::: Provided entries :::

(** X25.  Every record ends in one newline.  [ensureNewline] leaves an
    empty buffer and a buffer that ends in a newline as they are and adds
    one newline to any other, so that applying it twice is applying it once.
    In text mode the bytes handed to the output for an entry are never
    empty and end in a newline: they are the text line, followed by a
    newline unless the line ends in one already. *)
Theorem records_end_in_newline (json_Encode : gmap string Value -> string + string)
    (cfg : Config) (entry : logEntry) :
  (forall buf, buf <> "" -> last_byte (ensureNewline buf) = Some "010"%char) /\
  (forall buf, ensureNewline (ensureNewline buf) = ensureNewline buf) /\
  (forall buf, ensureNewline buf = buf \/
               (last_byte buf <> Some "010"%char /\ ensureNewline buf = buf ++ nl)) /\
  (EnableJSON cfg = false ->
     contents_of json_Encode cfg entry <> "" /\
     last_byte (contents_of json_Encode cfg entry) = Some "010"%char /\
     (contents_of json_Encode cfg entry = text_line cfg entry \/
      contents_of json_Encode cfg entry = text_line cfg entry ++ nl)).
Proof.
  assert (H1 : forall buf, buf <> "" -> last_byte (ensureNewline buf) = Some "010"%char).
  { intros buf Hne.
    destruct (ensureNewline_cases buf) as [[-> _]|[[Hl ->]|(_ & _ & ->)]];
      [done | done | apply last_byte_app_byte]. }
  assert (H2 : forall buf, ensureNewline (ensureNewline buf) = ensureNewline buf).
  { intros buf.
    destruct (ensureNewline_cases buf) as [[-> _]|[[Hl Hn]|(Hne & _ & Hn)]];
      [done | by rewrite !Hn |].
    destruct (ensureNewline_cases (ensureNewline buf)) as [[He _]|[[_ He]|(_ & Hl & _)]];
      [by rewrite He | done |].
    by rewrite (H1 buf Hne) in Hl. }
  split; [exact H1|]. split; [exact H2|]. split.
  - intros buf.
    destruct (ensureNewline_cases buf) as [[-> _]|[[Hl ->]|(_ & Hl & ->)]]; auto.
  - intros Hj. unfold contents_of, formatEntry. rewrite Hj, writeTextLog_text_line.
    pose proof (text_line_nonempty cfg entry) as Hne.
    split; [|split; [by apply H1|]].
    + destruct (ensureNewline_cases (text_line cfg entry))
        as [[He _]|[[_ ->]|(_ & _ & ->)]]; [done | done | by apply app_nonempty_l].
    + destruct (ensureNewline_cases (text_line cfg entry))
        as [[He _]|[[_ ->]|(_ & _ & ->)]]; [done | by left | by right].
Qed.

:::

Task instructions:
Would you please copy out every line of the data exactly?

The answer:
(** X25.  Every record ends in one newline.  [ensureNewline] leaves an
    empty buffer and a buffer that ends in a newline as they are and adds
    one newline to any other, so that applying it twice is applying it once.
    In text mode the bytes handed to the output for an entry are never
    empty and end in a newline: they are the text line, followed by a
    newline unless the line ends in one already. *)
Theorem records_end_in_newline (json_Encode : gmap string Value -> string + string)
    (cfg : Config) (entry : logEntry) :
  (forall buf, buf <> "" -> last_byte (ensureNewline buf) = Some "010"%char) /\
  (forall buf, ensureNewline (ensureNewline buf) = ensureNewline buf) /\
  (forall buf, ensureNewline buf = buf \/
               (last_byte buf <> Some "010"%char /\ ensureNewline buf = buf ++ nl)) /\
  (EnableJSON cfg = false ->
     contents_of json_Encode cfg entry <> "" /\
     last_byte (contents_of json_Encode cfg entry) = Some "010"%char /\
     (contents_of json_Encode cfg entry = text_line cfg entry \/
      contents_of json_Encode cfg entry = text_line cfg entry ++ nl)).
Proof.
  assert (H1 : forall buf, buf <> "" -> last_byte (ensureNewline buf) = Some "010"%char).
  { intros buf Hne.
    destruct (ensureNewline_cases buf) as [[-> _]|[[Hl ->]|(_ & _ & ->)]];
      [done | done | apply last_byte_app_byte]. }
  assert (H2 : forall buf, ensureNewline (ensureNewline buf) = ensureNewline buf).
  { intros buf.
    destruct (ensureNewline_cases buf) as [[-> _]|[[Hl Hn]|(Hne & _ & Hn)]];
      [done | by rewrite !Hn |].
    destruct (ensureNewline_cases (ensureNewline buf)) as [[He _]|[[_ He]|(_ & Hl & _)]];
      [by rewrite He | done |].
    by rewrite (H1 buf Hne) in Hl. }
  split; [exact H1|]. split; [exact H2|]. split.
  - intros buf.
    destruct (ensureNewline_cases buf) as [[-> _]|[[Hl ->]|(_ & Hl & ->)]]; auto.
  - intros Hj. unfold contents_of, formatEntry. rewrite Hj, writeTextLog_text_line.
    pose proof (text_line_nonempty cfg entry) as Hne.
    split; [|split; [by apply H1|]].
    + destruct (ensureNewline_cases (text_line cfg entry))
        as [[He _]|[[_ ->]|(_ & _ & ->)]]; [done | done | by apply app_nonempty_l].
    + destruct (ensureNewline_cases (text_line cfg entry))
        as [[He _]|[[_ ->]|(_ & _ & ->)]]; [done | by left | by right].
Qed.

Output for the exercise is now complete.